What is expected: Work through the data line by line, gathering every line that has the word "columns".

── Given data ──

Lemma row_count_matches_export_witness :
  let env := Scenario.env in
  let w := Scenario.world_with_export in
  let N := length (result env) in
  (exists w1,
     stream_query_to_local_csv env 0 "SELECT" [] (local_tmp_of env) 100000 true w
     = (Ok N, w1) /\
     fs w1 !! local_tmp_of env
     = Some (Csv.csv_text (Csv.header_record Scenario.cols :: result env))) /\
  (exists w',
     save_csv_via_staging_streaming env 0 "SELECT" [] Scenario.destination 100000 (Some 0) w
     = (Ok N, w') /\
     fs w' !! final_unc_of env Scenario.destination
     = Some (Csv.csv_text (Csv.header_record Scenario.cols :: result env))) /\
  count_records (Csv.csv_text (Csv.header_record Scenario.cols :: result env)) = 1 + N.
Proof.
  apply (row_count_matches_export Scenario.env 0 "SELECT" [] Scenario.destination 100000 0
           Scenario.world_with_export Scenario.cols Scenario.unc_tmp).
  - reflexivity.
  - reflexivity.
  - reflexivity.
  - lia.
  - reflexivity.
  - vm_compute; discriminate.
  - vm_compute; discriminate.
Defined.

(** C6: for the source that yields the rows (2024-01-01, A, 10) and
    (2024-01-02, B, 20) under the columns Date, Site, Amount, a run in
    which nothing fails publishes exactly the header line and one line per
    row, comma-delimited, each ended by a line feed. *)
Theorem scenario_published_text env cxn sql params final_unc_path arraysize l w u :
  healthy env = true ->
  columns env = Some ["Date"; "Site"; "Amount"] ->
  result env = [[VDate 2024 1 1; VStr "A"; VInt 10]; [VDate 2024 1 2; VStr "B"; VInt 20]] ->
  is_open cxn w = true -> (1 <= arraysize)%Z ->
  unc_tmp_of env final_unc_path = Ok u -> local_tmp_of env <> u ->
  local_tmp_of env <> final_unc_of env final_unc_path ->
  exists w',
    save_csv_via_staging_streaming env cxn sql params final_unc_path arraysize (Some l) w
    = (Ok 2, w') /\
    fs w' !! final_unc_of env final_unc_path
    = Some (Text.unlines ["Date,Site,Amount"; "2024-01-01,A,10"; "2024-01-02,B,20"]).
Proof.
  intros Hh Hcols Hrows Hopen Ha Hu Hne Hlf.
  destruct (save_csv_healthy env cxn sql params final_unc_path arraysize l w u
              Hh Hopen Hu Hne) as (w' & Hrun & Hfs & _).
  rewrite (fetched_rows_all _ _ Ha), Hrows in Hrun.
  exists w'. split; [exact Hrun|].
  rewrite Hfs, (published_lookup _ _ _ _ _ _ Hlf).
  unfold export_of. rewrite Hcols, (fetched_rows_all _ _ Ha), Hrows. reflexivity.
Qed.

───

Exercise response:
    (2024-01-02, B, 20) under the columns Date, Site, Amount, a run in
  columns env = Some ["Date"; "Site"; "Amount"] ->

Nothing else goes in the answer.